Written by Michael Larabel in Valve on 9 August 2012 at 03:58 PM EDT. 103 Comments
VALVE
Following this morning's Here Is Valve's Source Engine Left 4 Dead 2 On Linux article, here is most of the details that were shared during yesterday's SIGGRAPH presentation about Left 4 Dead 2 running natively on Linux with OpenGL and outperforming the Windows version.

Valve's big SIGGRAPH Linux presentation centered around their OpenGL work and how the Linux version is faster than the Windows version -- for both the OpenGL and Direct3D renderers.

Valve is supposed to be posting the slides (presumably on their blog) and hopefully a video will emerge, but since there's nothing yet, it will probably take until next week before they share anything. As a result, below are the pertinent details they shared from their slides that were presented last night at SIGGRAPH Los Angeles. With SIGGRAPH being an industry-leading graphics conference, most of the talk was filled with low-level technical details. Enjoy!
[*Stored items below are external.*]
(* ===== verification/ResourceFacts.v ===== *)
(** What the functions of [UpdaterResources.v] promise to the updater, resource by
    resource: the rows an item refers to, that its row is built when these are there, that
    the columns of an update are columns of the table, and that an updated entry needs no
    update. *)
From stdpp Require Import base strings gmap.
From S2P Require Import Prelude CloudModel MysqlModel DiffBase RecorderCache Updater.
From S2P Require Import UpdaterResources CacheFacts UpdaterFacts.

#[local] Open Scope Z_scope.

(** * References *)

Definition ref (t : Table) (l : string) : list (Table * string) := [(t, l)].

Definition opt_ref (t : Table) (l : string) : list (Table * string) :=
  if decide (l <> "") then [(t, l)] else [].

Definition network_ref (l : string) : list (Table * string) :=
  if decide (l = PUBLIC_NETWORK_LCUUID) then [] else [(TNetwork, l)].

Definition device_ref (deviceType : Z) (l : string) : list (Table * string) :=
  match device_table deviceType with
  | Some t => [(t, l)]
  | None => []
  end.

Lemma included_l {A} (x y : list A) : x ⊆ x ++ y.
Proof. set_solver. Qed.

Lemma included_r {A} (x y z : list A) : x ⊆ z -> x ⊆ y ++ z.
Proof. set_solver. Qed.

Ltac included := first [reflexivity | apply included_l | apply included_r; included].

Section Facts.
Context {DB : Mysql} {ML : MysqlLaws} {GT : GoText}.

Implicit Types w : World DB.

Definition all_live (R : list (Table * string)) w : Prop := Forall (fun '(t, l) => live (T t w) l) R.

Lemma all_live_quiet R w w' : quiet w w' -> all_live R w -> all_live R w'.
Proof.
  intros Hq HR. eapply Forall_impl; [exact HR|]. intros [t l]. by rewrite (q_rows _ _ Hq).
Qed.

Lemma all_live_in R w t l : all_live R w -> [(t, l)] ⊆ R -> live (T t w) l.
Proof. intros HR Hin. apply (proj1 (Forall_forall _ _) HR (t, l)), Hin. by left. Qed.

(** A look-up that succeeds if the references [R] are there and the item is as [W] says. *)
Definition resolves {A} (R : list (Table * string)) (W : Prop) (get : M (option A)) w : Prop :=
  runs get w (fun r w' => quiet w w' /\ (up (w_db w) -> W -> all_live R w -> is_Some r)).

Lemma resolves_id R W t l w : ref t l ⊆ R -> resolves R W (GetIDByLcuuid t l) w.
Proof.
  intros Hin. eapply runs_mono; [apply GetIDByLcuuid_ok|]. intros r w' [Hq Hr]. split; [done|].
  intros Hu _ HR. apply Hr; [done|]. by eapply all_live_in.
Qed.

Lemma resolves_opt R W t l w :
  opt_ref t l ⊆ R -> resolves R W (if decide (l <> "") then GetIDByLcuuid t l else mret (Some 0)) w.
Proof.
  unfold opt_ref. destruct (decide _); [apply resolves_id|]. intros _. apply runs_ret. split; [reflexivity|eauto].
Qed.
- The presentation was made by Rich Geldreich of Valve and entitled "Left 4 Dead 2 Linux: From 6 to 300 FPS in OpenGL."

- The Source Engine with OpenGL is on average about 11% faster with OpenGL than Direct3D 9 on a NVIDIA GeForce GTX 680. It's believed that another 5% higher performance for GL is still easily obtainable by reducing overhead in their Direct3D -> OpenGL layer.

- Yes, the way the Source Engine is hitting on OpenGL right now is through a non-deferring, locally-optimizing abstraction layer to basically convert their longstanding Direct3D calls into OpenGL. However, it's not the same way that Wine does Direct3D to OpenGL conversion. The Source Engine targets a D3D9-like API with extensions that translates GL calls dynamically. This also works for Shader Model 2.0b with Shader Model 3.0 support coming soon. Valve's implementation is nearly a 1:1 mapping between D3D and GL concepts.

- The overhead attributed to the Direct3D to OpenGL translation is about 50/50 split between CPU cycles spent calling GL vs. translation overhead. For single-threaded graphics drivers on the other hand, it's about 80% in GL and 20% translation overhead. But again, even with this extra layer, OpenGL is faster. NVIDIA's proprietary Linux team has done a lot of work with their driver's multi-threading abilities.

- Valve's worked with all major vendors (Intel, AMD, and NVIDIA) for improved driver support and optimizations. Valve's Linux team originally had "little practical OpenGL experience." Their process came down to devising/conducting experiments, test results with known workloads, refining/updating mental model of system's behavior, repeat. The goal was to account for every micro-second spent in the Direct3D to OpenGL layer and render thread.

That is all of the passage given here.